# The task:
What lines below mention the word "were"? Copy each one.

# Stored items:

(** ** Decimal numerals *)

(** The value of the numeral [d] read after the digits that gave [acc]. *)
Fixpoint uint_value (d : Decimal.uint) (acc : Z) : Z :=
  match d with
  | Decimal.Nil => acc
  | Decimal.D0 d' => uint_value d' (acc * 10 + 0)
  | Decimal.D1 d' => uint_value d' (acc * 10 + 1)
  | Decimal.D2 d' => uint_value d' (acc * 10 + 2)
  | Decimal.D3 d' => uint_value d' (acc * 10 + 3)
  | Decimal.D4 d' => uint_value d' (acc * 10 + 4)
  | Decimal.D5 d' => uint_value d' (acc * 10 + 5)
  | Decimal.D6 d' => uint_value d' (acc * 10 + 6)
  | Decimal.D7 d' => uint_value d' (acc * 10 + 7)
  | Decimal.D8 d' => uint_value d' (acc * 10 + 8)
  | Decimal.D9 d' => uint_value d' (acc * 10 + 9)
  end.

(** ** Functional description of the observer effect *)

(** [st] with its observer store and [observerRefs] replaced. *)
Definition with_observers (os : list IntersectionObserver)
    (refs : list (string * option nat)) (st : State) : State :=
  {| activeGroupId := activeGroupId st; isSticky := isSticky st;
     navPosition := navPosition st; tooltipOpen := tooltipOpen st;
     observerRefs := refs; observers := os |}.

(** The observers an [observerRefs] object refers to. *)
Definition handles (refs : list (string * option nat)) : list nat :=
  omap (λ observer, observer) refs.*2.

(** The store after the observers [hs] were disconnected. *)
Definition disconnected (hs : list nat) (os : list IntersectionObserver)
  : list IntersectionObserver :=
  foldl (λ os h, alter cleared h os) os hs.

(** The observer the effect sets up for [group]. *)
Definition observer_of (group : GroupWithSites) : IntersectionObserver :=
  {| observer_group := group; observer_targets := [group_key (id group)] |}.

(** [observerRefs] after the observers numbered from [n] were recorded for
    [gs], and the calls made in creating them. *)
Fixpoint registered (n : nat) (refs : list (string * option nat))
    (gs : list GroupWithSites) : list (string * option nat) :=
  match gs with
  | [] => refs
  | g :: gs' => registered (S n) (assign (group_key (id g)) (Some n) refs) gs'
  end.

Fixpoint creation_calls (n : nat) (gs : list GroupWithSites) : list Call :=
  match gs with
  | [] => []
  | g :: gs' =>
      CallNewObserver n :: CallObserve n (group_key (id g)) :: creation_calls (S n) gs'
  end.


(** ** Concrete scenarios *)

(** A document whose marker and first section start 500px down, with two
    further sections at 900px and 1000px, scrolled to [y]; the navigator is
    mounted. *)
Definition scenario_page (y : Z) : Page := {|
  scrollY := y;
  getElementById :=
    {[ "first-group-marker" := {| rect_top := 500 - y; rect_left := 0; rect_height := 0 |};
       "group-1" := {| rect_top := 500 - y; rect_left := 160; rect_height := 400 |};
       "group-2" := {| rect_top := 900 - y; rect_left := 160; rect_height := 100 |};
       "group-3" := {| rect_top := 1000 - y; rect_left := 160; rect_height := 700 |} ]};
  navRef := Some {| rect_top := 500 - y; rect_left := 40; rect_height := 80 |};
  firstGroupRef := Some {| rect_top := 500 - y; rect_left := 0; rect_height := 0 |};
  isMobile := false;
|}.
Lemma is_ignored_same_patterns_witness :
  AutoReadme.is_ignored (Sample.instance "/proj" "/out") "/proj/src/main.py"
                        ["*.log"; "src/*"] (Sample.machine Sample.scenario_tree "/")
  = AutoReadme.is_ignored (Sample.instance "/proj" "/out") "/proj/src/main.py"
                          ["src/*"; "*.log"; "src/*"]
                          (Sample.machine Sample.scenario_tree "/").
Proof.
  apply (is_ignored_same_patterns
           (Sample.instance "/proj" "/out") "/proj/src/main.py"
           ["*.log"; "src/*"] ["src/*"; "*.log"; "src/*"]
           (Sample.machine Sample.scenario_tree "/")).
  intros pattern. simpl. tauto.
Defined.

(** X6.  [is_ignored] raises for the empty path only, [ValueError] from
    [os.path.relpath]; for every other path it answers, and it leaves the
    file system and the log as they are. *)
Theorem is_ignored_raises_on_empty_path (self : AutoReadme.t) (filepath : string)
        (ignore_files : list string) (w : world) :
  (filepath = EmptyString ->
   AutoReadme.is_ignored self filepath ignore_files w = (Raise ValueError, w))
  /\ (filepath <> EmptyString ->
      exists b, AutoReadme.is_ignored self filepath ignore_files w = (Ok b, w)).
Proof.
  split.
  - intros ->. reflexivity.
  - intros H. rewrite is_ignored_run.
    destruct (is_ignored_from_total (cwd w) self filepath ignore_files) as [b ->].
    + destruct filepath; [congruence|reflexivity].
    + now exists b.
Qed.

# Exercise result:
(** The store after the observers [hs] were disconnected. *)
(** [observerRefs] after the observers numbered from [n] were recorded for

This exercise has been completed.